(Stored data)
━━━━━━

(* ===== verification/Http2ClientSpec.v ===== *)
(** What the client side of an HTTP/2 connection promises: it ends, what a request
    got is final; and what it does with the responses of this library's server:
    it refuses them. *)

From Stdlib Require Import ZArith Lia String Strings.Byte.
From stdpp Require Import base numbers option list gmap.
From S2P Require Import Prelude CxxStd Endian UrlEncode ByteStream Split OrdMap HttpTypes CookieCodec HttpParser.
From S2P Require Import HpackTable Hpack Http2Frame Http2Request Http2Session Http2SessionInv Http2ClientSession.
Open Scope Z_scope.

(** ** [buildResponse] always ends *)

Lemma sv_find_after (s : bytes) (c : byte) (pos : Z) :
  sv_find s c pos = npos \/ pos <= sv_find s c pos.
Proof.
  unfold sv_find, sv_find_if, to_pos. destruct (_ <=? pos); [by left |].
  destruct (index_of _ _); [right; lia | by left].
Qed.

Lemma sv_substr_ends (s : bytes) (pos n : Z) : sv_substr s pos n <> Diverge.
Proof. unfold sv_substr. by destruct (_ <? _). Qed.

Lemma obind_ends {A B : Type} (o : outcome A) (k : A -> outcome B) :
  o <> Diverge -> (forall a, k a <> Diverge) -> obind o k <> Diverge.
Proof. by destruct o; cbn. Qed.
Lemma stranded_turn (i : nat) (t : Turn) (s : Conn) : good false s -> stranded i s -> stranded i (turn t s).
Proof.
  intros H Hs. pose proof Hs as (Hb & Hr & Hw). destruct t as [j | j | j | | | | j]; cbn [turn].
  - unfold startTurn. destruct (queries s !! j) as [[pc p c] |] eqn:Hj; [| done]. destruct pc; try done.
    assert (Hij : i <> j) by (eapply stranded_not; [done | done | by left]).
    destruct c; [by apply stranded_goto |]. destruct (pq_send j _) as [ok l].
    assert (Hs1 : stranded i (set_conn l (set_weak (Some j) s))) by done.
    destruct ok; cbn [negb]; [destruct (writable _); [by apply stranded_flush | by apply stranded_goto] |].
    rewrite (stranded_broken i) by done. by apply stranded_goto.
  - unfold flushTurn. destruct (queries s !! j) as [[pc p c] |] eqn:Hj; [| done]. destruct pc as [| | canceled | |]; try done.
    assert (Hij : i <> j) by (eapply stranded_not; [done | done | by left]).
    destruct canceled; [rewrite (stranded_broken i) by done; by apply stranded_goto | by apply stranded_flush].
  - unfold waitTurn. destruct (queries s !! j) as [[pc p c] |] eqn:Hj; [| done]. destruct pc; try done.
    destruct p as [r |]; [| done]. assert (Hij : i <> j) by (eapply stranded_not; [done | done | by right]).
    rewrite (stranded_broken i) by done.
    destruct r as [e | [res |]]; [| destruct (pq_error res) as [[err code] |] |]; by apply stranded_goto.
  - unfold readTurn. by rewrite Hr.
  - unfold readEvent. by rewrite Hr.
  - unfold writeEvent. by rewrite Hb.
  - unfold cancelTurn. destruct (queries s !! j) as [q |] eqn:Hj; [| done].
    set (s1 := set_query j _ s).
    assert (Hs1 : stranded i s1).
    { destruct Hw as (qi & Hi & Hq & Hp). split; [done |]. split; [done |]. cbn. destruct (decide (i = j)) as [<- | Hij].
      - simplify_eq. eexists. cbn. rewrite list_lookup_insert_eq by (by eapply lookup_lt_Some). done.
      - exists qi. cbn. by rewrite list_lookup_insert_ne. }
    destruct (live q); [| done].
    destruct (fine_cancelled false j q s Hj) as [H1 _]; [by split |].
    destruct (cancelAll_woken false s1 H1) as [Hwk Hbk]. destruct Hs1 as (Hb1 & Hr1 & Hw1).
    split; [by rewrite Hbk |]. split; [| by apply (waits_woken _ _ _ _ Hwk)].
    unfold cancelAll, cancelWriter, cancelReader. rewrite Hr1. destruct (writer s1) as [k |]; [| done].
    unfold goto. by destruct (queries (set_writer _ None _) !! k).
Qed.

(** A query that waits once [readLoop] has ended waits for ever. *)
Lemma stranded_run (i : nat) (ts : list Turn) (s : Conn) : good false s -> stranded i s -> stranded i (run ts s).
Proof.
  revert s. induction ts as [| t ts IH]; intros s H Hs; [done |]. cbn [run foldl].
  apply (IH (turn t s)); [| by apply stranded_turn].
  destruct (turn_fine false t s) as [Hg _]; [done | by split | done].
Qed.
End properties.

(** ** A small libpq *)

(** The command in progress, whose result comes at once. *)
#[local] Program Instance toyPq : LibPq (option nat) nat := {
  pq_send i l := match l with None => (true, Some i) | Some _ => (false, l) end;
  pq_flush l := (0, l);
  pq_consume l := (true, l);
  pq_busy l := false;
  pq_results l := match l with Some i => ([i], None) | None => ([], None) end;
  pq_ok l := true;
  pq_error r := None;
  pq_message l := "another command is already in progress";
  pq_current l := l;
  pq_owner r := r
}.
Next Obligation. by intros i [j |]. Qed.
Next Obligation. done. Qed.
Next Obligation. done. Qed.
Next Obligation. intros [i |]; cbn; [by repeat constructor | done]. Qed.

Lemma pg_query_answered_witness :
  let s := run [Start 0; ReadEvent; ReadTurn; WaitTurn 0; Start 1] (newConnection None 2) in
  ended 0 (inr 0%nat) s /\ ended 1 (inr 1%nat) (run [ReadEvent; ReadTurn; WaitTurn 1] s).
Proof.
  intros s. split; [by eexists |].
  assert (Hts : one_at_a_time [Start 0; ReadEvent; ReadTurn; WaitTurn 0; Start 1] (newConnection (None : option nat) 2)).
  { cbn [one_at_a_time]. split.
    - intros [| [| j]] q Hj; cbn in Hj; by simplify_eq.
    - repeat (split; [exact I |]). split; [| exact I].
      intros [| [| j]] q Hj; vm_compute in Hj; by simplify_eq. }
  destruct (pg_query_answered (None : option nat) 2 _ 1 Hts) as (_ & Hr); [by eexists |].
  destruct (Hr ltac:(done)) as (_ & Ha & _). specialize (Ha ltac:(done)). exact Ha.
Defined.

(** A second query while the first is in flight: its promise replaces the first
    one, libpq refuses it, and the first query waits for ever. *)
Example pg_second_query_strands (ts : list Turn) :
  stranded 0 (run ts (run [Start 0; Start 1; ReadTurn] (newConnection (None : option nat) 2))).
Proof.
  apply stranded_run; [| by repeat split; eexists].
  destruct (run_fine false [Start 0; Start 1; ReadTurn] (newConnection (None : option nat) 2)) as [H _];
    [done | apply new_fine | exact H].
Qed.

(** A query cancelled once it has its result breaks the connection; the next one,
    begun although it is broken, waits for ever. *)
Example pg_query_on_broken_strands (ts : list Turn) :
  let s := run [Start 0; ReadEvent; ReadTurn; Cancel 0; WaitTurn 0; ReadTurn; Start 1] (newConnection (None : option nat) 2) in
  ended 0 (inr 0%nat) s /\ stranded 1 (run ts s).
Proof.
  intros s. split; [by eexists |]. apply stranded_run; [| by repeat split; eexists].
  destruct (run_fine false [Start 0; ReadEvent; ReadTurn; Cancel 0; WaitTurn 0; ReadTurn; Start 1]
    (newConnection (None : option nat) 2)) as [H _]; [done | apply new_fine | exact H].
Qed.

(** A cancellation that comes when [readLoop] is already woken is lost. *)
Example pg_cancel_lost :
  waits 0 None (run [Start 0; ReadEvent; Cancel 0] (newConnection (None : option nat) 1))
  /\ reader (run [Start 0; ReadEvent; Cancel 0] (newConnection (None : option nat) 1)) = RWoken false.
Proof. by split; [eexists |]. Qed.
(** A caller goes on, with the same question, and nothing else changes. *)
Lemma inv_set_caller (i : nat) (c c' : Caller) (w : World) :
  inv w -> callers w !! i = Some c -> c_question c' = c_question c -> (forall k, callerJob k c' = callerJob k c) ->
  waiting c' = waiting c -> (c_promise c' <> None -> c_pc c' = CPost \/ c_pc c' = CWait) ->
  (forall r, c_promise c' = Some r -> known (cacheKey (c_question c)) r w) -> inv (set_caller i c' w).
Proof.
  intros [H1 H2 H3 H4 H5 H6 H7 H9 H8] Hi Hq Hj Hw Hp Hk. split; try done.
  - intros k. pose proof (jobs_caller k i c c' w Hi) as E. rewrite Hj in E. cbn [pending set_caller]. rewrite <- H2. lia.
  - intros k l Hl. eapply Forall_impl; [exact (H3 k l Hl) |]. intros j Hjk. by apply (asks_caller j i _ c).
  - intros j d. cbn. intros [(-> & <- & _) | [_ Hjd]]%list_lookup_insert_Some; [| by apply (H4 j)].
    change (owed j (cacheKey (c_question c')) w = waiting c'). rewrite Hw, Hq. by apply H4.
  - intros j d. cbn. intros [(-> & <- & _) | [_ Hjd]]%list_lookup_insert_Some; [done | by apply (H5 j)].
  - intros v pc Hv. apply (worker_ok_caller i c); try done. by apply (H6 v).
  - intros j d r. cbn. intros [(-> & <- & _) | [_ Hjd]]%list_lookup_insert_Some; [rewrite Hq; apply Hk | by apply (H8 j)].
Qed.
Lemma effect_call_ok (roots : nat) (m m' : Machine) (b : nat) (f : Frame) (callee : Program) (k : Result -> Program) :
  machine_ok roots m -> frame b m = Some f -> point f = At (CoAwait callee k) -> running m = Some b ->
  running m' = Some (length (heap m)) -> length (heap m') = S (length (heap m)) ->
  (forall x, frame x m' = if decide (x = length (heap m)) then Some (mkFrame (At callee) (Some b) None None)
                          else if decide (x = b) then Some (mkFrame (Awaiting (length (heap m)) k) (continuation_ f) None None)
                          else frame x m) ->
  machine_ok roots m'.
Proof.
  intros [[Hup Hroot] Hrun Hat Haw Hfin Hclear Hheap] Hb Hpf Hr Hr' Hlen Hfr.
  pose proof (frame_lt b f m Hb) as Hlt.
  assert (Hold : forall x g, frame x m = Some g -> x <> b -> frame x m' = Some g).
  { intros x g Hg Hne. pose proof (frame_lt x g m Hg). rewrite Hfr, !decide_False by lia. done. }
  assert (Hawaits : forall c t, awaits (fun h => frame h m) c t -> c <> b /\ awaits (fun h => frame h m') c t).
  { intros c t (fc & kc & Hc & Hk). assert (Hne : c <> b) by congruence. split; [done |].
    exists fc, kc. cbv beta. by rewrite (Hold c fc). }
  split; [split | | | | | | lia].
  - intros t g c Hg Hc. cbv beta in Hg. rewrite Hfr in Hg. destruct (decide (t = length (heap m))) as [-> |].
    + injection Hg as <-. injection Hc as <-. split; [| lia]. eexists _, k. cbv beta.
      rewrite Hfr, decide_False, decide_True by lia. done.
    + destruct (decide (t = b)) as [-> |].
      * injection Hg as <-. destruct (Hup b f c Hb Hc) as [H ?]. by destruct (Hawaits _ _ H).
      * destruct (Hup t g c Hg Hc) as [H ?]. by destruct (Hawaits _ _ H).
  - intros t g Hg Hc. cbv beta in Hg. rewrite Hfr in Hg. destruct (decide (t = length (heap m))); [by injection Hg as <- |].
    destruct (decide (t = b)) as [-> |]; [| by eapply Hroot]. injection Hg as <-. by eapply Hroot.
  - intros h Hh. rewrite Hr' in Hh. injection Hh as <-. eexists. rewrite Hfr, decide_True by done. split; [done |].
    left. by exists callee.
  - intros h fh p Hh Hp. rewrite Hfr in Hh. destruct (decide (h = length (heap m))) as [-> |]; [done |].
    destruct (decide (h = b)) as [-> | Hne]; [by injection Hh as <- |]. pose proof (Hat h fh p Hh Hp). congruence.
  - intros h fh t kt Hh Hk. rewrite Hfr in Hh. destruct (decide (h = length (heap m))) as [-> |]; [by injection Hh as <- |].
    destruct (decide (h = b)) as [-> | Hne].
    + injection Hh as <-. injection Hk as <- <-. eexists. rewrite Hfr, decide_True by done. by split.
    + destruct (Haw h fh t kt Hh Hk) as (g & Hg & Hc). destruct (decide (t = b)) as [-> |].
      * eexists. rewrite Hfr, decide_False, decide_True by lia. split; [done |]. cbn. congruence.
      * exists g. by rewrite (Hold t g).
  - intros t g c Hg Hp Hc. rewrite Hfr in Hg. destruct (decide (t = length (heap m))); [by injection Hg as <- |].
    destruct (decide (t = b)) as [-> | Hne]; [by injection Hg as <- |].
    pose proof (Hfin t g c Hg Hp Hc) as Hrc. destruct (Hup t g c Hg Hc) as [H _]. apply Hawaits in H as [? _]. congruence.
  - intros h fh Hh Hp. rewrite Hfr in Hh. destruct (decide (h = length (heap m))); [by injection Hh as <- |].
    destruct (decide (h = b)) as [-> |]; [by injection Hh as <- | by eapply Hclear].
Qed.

━━━━━━

• _THE PROBLEM_
Please reproduce, exactly as they appear above, the lines from the line containing "(forall x, frame" up to and including the line containing "Hg Hne. pose".

• _EXERCISE SOLUTION_
  (forall x, frame x m' = if decide (x = length (heap m)) then Some (mkFrame (At callee) (Some b) None None)
                          else if decide (x = b) then Some (mkFrame (Awaiting (length (heap m)) k) (continuation_ f) None None)
                          else frame x m) ->
  machine_ok roots m'.
Proof.
  intros [[Hup Hroot] Hrun Hat Haw Hfin Hclear Hheap] Hb Hpf Hr Hr' Hlen Hfr.
  pose proof (frame_lt b f m Hb) as Hlt.
  assert (Hold : forall x g, frame x m = Some g -> x <> b -> frame x m' = Some g).
  { intros x g Hg Hne. pose proof (frame_lt x g m Hg). rewrite Hfr, !decide_False by lia. done. }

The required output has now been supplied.